> Aim of the exercise
Search the records below for the string "Hplain" and copy each line where it turns up.

> Given data
(** A query in which only the key [K] decodes to [K]. *)
Definition plain_key (v : Values) (K : string) : Prop :=
  ∀ k, is_Some (v !! k) → QueryUnescape k = Ok K → k = K.

Lemma query_get_plain v K x :
  raw_wf v → K ≠ "" → QueryUnescape K = Ok K → plain_key v K → v !! K = Some [QueryEscape x] →
  values_Get (ParseQuery (EncodeRawQuery v)) K = x.
Proof.
  intros Hwf HK HKu Hplain Hv. unfold values_Get.
  rewrite ParseQuery_EncodeRawQuery, decode_pairs_lookup, lookup_empty by done. simpl.
  assert (omap (value_of_key K) (raw_pairs v) = [x]) as ->; [|done].
  unfold raw_pairs. rewrite omap_mbind, (mbind_one _ K).
  - rewrite Hv. cbn. unfold value_of_key. simpl. rewrite HKu, QueryUnescape_QueryEscape.
    by rewrite bool_decide_eq_true_2.
  - apply sorted_keys_NoDup.
  - apply elem_of_sorted_keys. eauto.
  - intros k Hk%elem_of_sorted_keys Hne. induction (default [] (v !! k)) as [|y ys IH]; [done|].
    csimpl. rewrite IH. unfold value_of_key. simpl. destruct (QueryUnescape k) as [k'|] eqn:Hu; [|done].
    destruct (QueryUnescape y); [|done]. rewrite bool_decide_eq_false_2; [done|].
    intros ->. apply Hne. by apply Hplain.
Qed.

(** * The verify URL *)

Definition verify_args : list string :=
  [QueryArgReferer; QueryArgRedirect; QueryArgRequestId; QueryArgChallenge; QueryArgToken; QueryArgBust].

Lemma verify_args_ok : Forall (λ K, key_ok K ∧ K ≠ "" ∧ QueryUnescape K = Ok K) verify_args.
Proof. repeat constructor; vm_compute; congruence. Qed.

Lemma verify_arg_ok K : K ∈ verify_args → key_ok K ∧ K ≠ "" ∧ QueryUnescape K = Ok K.
Proof. pose proof verify_args_ok as Hall. rewrite Forall_forall in Hall. apply Hall. Qed.

(** A query whose raw keys spell the arguments of the proxy without escapes. *)
Definition plain_args (rawQuery : string) : Prop :=
  ∀ K, K ∈ verify_args → plain_key (ParseRawQuery rawQuery).1 K.

Lemma raw_wf_set K x v : K ∈ verify_args → raw_wf v → raw_wf (set_escaped K x v).
Proof.
  intros (HK & _)%verify_arg_ok Hwf k xs. unfold set_escaped, values_Set. rewrite lookup_insert.
  case_decide; [intros [= <-]; subst|apply Hwf].
  split; [done|]. split; [done|]. constructor; [apply QueryEscape_value_ok|constructor].
Qed.

Lemma plain_key_set K' x v K :
  K' ∈ verify_args → plain_key v K → plain_key (set_escaped K' x v) K.
Proof.
  intros (_ & _ & HK)%verify_arg_ok Hp k. unfold set_escaped, values_Set. rewrite lookup_insert.
  case_decide; [intros _ Hk; subst; congruence|apply Hp].
Qed.

Lemma set_escaped_eq K x v : set_escaped K x v !! K = Some [QueryEscape x].
Proof. apply lookup_insert_eq. Qed.
Lemma set_escaped_ne K K' x v : K ≠ K' → set_escaped K x v !! K' = v !! K'.
Proof. apply lookup_insert_ne. Qed.

Lemma verify_values_spec d r reg redirect token t :
  let v := verify_values d r reg redirect token t in
  raw_wf v ∧
  (∀ K, plain_key (ParseRawQuery (RawQuery (rq_URL r))).1 K → plain_key v K) ∧
  v !! QueryArgChallenge = Some [QueryEscape (reg_Name reg)] ∧
  v !! QueryArgRequestId = Some [QueryEscape (RequestId_String (rd_Id d))] ∧
  v !! QueryArgRedirect = Some [QueryEscape redirect] ∧
  v !! QueryArgToken = Some [QueryEscape token].
Proof.
  assert (Hargs : ∀ K, bool_decide (K ∈ verify_args) = true → K ∈ verify_args)
    by (intros K HK; by apply bool_decide_eq_true in HK).
  cbn zeta. unfold verify_values. split; [|split; [|split; [|split; [|split]]]].
  - repeat (apply raw_wf_set; [by apply Hargs|]). apply ParseRawQuery_wf.
  - intros K HK. repeat (apply plain_key_set; [by apply Hargs|]). done.
  - rewrite set_escaped_ne by done. apply set_escaped_eq.
  - rewrite !set_escaped_ne by done. apply set_escaped_eq.
  - do 3 rewrite set_escaped_ne by done. apply set_escaped_eq.
  - do 2 rewrite set_escaped_ne by done. apply set_escaped_eq.
Qed.

Lemma decode_request_id_encode id :
  String.length id = RequestIdSize → decode_request_id (EncodeToString id) = Ok id.
Proof.
  intros Hid. unfold decode_request_id, EncodeToString.
  rewrite bytes_of_bytes, length_of_bytes, length_hex_enc, length_bytes, Hid.
  change (negb (RequestIdSize =? DecodedLen (EncodedLen RequestIdSize))) with false. cbn iota.
  pose proof (decode_loop_spec _ (hex_enc (bytes id)) [] (repeat (byte_of 0) RequestIdSize) 0
    (Nat.le_refl _) eq_refl) as Hdec.
  rewrite hex_dec_enc in Hdec. cbn [app] in Hdec. unfold Decode. rewrite Hdec.
  - rewrite length_bytes, Hid. change (drop RequestIdSize (repeat (byte_of 0) RequestIdSize)) with (@nil ascii).
    rewrite app_nil_r, of_bytes_bytes. done.
  - by rewrite length_hex_enc, length_bytes, Hid.
Qed.

Lemma VerifyUrl_read (reg : Registration) (token : string) (w w' : World) (u : URL) (r' : Request)
    (Hid : String.length (rd_Id (wd_Data w)) = RequestIdSize)
    (Hplain : plain_args (RawQuery (rq_URL (wd_Req w))))
    (Hu : VerifyUrl reg token w = Ret (Ok u) w')
    (Hr : RawQuery (rq_URL r') = RawQuery u) :
  Path u = reg_Path reg +:+ "/verify-challenge" ∧
  ∃ redirectUrl, RedirectUrl (wd_Data w) (wd_Req w) reg = Ok redirectUrl ∧
    GetVerifyInformation r' reg =
      match EnsureNoOpenRedirect (URL_String redirectUrl) with
      | Ok redirect => Ok (rd_Id (wd_Data w), redirect, token)
      | Err e => Err e
      end.
Proof.
  unfold VerifyUrl, bind, get_data, get_req in Hu. cbv beta iota in Hu.
  destruct (RedirectUrl _ _ _) as [red|] eqn:Hred; [|done].
  unfold now, ret in Hu. cbv beta iota in Hu.
  set (d := wd_Data w) in *. set (r := wd_Req w) in *. set (t := wd_clock w _) in *.
  assert (u = set_RawQuery (set_Path emptyURL (reg_Path reg +:+ VerifyChallengeUrlSuffix))
    (EncodeRawQuery (verify_values d r reg (URL_String red) token t))) as -> by congruence.
  split; [done|]. exists red. split; [done|].
  destruct (verify_values_spec d r reg (URL_String red) token t) as (Hwf & Hpl & Hc & Hi & Hrd & Htk).
  assert (Hget : ∀ K x, bool_decide (K ∈ verify_args) = true →
    verify_values d r reg (URL_String red) token t !! K = Some [QueryEscape x] →
    values_Get (URL_Query (rq_URL r')) K = x).
  { intros K x HK%bool_decide_eq_true Hx. unfold URL_Query. rewrite Hr. simpl.
    destruct (verify_arg_ok K HK) as (_ & HK1 & HK2).
    apply query_get_plain; [done|done|done|apply Hpl, Hplain, HK|done]. }
  unfold GetVerifyInformation. rewrite (Hget QueryArgChallenge _ eq_refl Hc),
    (Hget QueryArgRequestId _ eq_refl Hi), (Hget QueryArgRedirect _ eq_refl Hrd),
    (Hget QueryArgToken _ eq_refl Htk).
  rewrite bool_decide_eq_true_2 by done. cbn [negb].
  unfold RequestId_String. rewrite decode_request_id_encode by done. simpl.
  by destruct (EnsureNoOpenRedirect _).
Qed.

> Result for this exercise
  intros Hwf HK HKu Hplain Hv. unfold values_Get.
    intros ->. apply Hne. by apply Hplain.
    (Hplain : plain_args (RawQuery (rq_URL (wd_Req w))))
    apply query_get_plain; [done|done|done|apply Hpl, Hplain, HK|done]. }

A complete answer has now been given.